Poker ist beliebt, keine Frage. Wie sehr, zeigt sich derzeit bei der Crowdfunding-Kampagne zu dem Brettspiel Antematter, das die Macher „BarkShark“ als eine Art strategisches Pokerspiel entworfen haben. Bereits nach zwei Stunden war das Finanzierungsziel erreicht, inzwischen hat man das die angepeilte Summe mehr als verdoppelt. Dabei ist der Preis für ein „Pokerspiel“ gar nicht mal so gering.


Poker ist keine neue Erfindung, zumindest in der Grundversion nicht. „BardShark“ hat sich nun zur Aufgabe gemacht, den Klassiker zu modernisieren – nicht rein optisch durch hübsche Karten, sondern spielerisch. Poker funktioniert nämlich auch als strategisches Brettspiel. Antematter heißt der Titel, den die Macher derzeit über Kickstarter finanzieren und das äußerst erfolgreich. Ihr Finanzierungsziel von rund 25.000 Euro wurde bereits nach knapp zwei Stunden erreicht, inzwischen steuert das Crowdfunding auf eine Verdreifachung zu.

Antematter ist die neue Art des Poker

„Antematter ist das erste und einzige Poker-Strategiebrettspiel“, meinen zumindest BardShark als kreative Köpfe hinter der Idee. Hinter der Poker-Variante steckt sogar eine Story: Spieler schlüpfen in die Rollen von unter anderem Weltraum-Piraten oder Missionaren, fliegen durch die Galaxis und pokern natürlich. Der Ablauf des Brettspiels ist dabei in Phasen unterteilt, vermutlich auch, um das Poker-Kartenspiel sinnvoll in dem Gesamtkonzept unterbringen zu können.

In der ersten Phase bewegen Spieler ihre Raumschiffe über das Spielbrett, erst in Phase zwei – der Poker-Phase – fliegen dann die Karten. Im Grunde geht es darum im Brettspiel-Part jene Einsätze zu sammeln, die dann im Poker-Part zum Wetten dienen. Die beiden Phasen scheinen insgesamt eher lose miteinander verknüpft zu sein, der Brettspiel-Teil dient eher der Vorbereitung auf eine Partie „Texas Hold’em in Space“. Die Poker-Phase basiert auf dem klassischen Regelwerk von Texas Hold’em. Die Karten selbst sind deutlich aufgehübscht, orientieren sich allerdings an einem originalen Poker-Kartendeck.
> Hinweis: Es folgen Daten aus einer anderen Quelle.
(** Who a message to a scope goes to: the active members of the scope's version, if
    it has one, with a live grant. *)
Definition receives (now : Z) (d : Db) (n label : string) (p : string) : Prop :=
  ∃ row, db_members d !! (n, label, p) = Some row ∧ me_state row = Active ∧
    version_matches (scope_version n label d) row = true ∧ grant_live now d n p = true.

(** The fan-out of a message, from the database at the start of the fence: the
    membership version it is published under and the principals it goes to. *)
Inductive fanout (d : Db) (n : string) (scope : SwarmScope) :
    option MembershipMutation -> option string -> gset string -> Prop :=
  | fanout_direct recipient :
      scope = Node recipient → fanout d n scope None None {[recipient]}
  | fanout_scope label t (ps : gset string) :
      is_node scope = false → scope_label scope = Ok label →
      (∀ p, p ∈ ps ↔ receives (db_clock t) d n label p) →
      fanout d n scope None (scope_version n label d) ps
  | fanout_mutation m label (ps : gset string) :
      scope_label (mutation_scope m) = Ok label →
      (∀ p, p ∈ ps ↔ wanted m (fun p => active_member d n label p = true) p) →
      fanout d n scope (Some m) (Some (mutation_version m)) ps.

Lemma active_members_nodup n l d : NoDup (active_members n l d).*1.
Proof.
  unfold active_members. generalize (NoDup_fst_map_to_list (db_members d)).
  induction (map_to_list (db_members d)) as [|[[[n' l'] p] row] rows IH]; cbn; [constructor|].
  intros [Hnew Hnd]%NoDup_cons. case_bool_decide as Hc; [|by apply IH]. cbn.
  apply NoDup_cons. split; [|by apply IH]. intros ([p' row'] & Heq & Hin)%list_elem_of_fmap.
  cbn in Heq. subst p'. apply list_elem_of_omap in Hin as ([[[n2 l2] p2] row2] & Hin & Hf).
  case_bool_decide as Hc2; [|done]. destruct_and!. simplify_eq.
  apply Hnew, list_elem_of_fmap. eexists; split; [|exact Hin]; done.
Qed.

(** Counting the recipients of a scope. *)
Lemma receivers_counted now n label d :
  ∃ ps : gset string, (∀ p, p ∈ ps ↔ receives now d n label p) ∧
    Z.of_nat (length (filter (fun pr => grant_live now d n pr.1 &&
      version_matches (scope_version n label d) pr.2 = true) (active_members n label d)))
    = Z.of_nat (size ps).
Proof.
  set (rows := filter _ _). exists (list_to_set rows.*1). split.
  - intros p. rewrite elem_of_list_to_set, list_elem_of_fmap. unfold receives. split.
    + intros ([p' row] & -> & [[? ?]%andb_prop Hin]%list_elem_of_filter).
      apply elem_of_active_members in Hin as [? ?]. by exists row.
    + intros (row & ? & ? & ? & ?). exists (p, row). split; [done|].
      apply list_elem_of_filter. split; [by apply andb_true_intro|]. by apply elem_of_active_members.
  - rewrite size_list_to_set, length_fmap; [done|].
    eapply sublist_NoDup; [apply active_members_nodup|]. apply fmap_sublist, sublist_filter.
Qed.

Lemma authorized_fanout n sc a j w version count w' :
  authorized_scope_version_and_count n sc a j w = (Ok (version, count), w') →
  ∃ ps, fanout (w_db w) n sc None version ps ∧ count = Z.of_nat (size ps).
Proof.
  unfold authorized_scope_version_and_count, principal_is_admitted. destruct sc; cbn; intros H; inv_W.
  3: { eexists. split; [by apply fanout_direct|]. by rewrite size_singleton. }
  all: same_views; repeat match goal with H : w_db _ = w_db _ |- _ => rewrite H in *; clear H end.
  all: match goal with |- context [filter (fun pr => grant_live ?now ?d ?n pr.1 && _ = true)
         (active_members _ ?l _)] =>
         destruct (receivers_counted now n l d) as (ps & Hps & Hcount) end.
  all: exists ps; split; [by eapply fanout_scope|exact Hcount].
Qed.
Einige neue Kniffe kommen dennoch hinzu: So gibt es etwa Eröffnungskarten oder oder Trickbetrüger-Karten, die eingesetzt werden können, um dem Grund-Poker einige Strategien hinzuzufügen.

Antematter ist am Ende mehr als "nur" Poker: Zu den verschiedenen Fraktionen im Spiel gibt es auch unterschiedliche Illustrationen. Bildrechte: BardShark

Antematter ist am Ende mehr als „nur“ Poker: Zu den verschiedenen Fraktionen im Spiel gibt es auch unterschiedliche Illustrationen. Bildrechte: BardShark

Einen weiteren Twist bringen unterschiedliche Fraktionen ins Spiel. Bei Antematter sind sechs verschiedene Crew-Deck enthalten, jeweils mit unterschiedlichen strategischen Ausrichtungen – sowohl im Brettspiel-Part als auch beim Poker. Wer gewinnt, wird am Ende wieder ganz klassisch ermittelt: Der Space-Kartenprofi mit den meisten erspielten Chips trägt den Sieg davon.

Das Poker-Brettspiel kostet im Pledge rund 50 Euro, ist zudem in zwei teureren Variante zu 101 oder gar 168 Euro verfügbar. Derzeit machen bereits über 550 Unterstützer mit. Die Finanzierungssumme hat die Marke von 60.000 Euro überschritten, angepeilt waren rund 25.000 Euro. Es ist davon auszugehen, dass die Summe des Crowdfunding noch weiter steigt, die Kickstarter-Kampagne zu Antematter läuft nämlich noch bis zum 24. September. Erreichbare Stretch-Goals gibt es noch: das nächste wird bei 75.000 Euro freigeschaltet.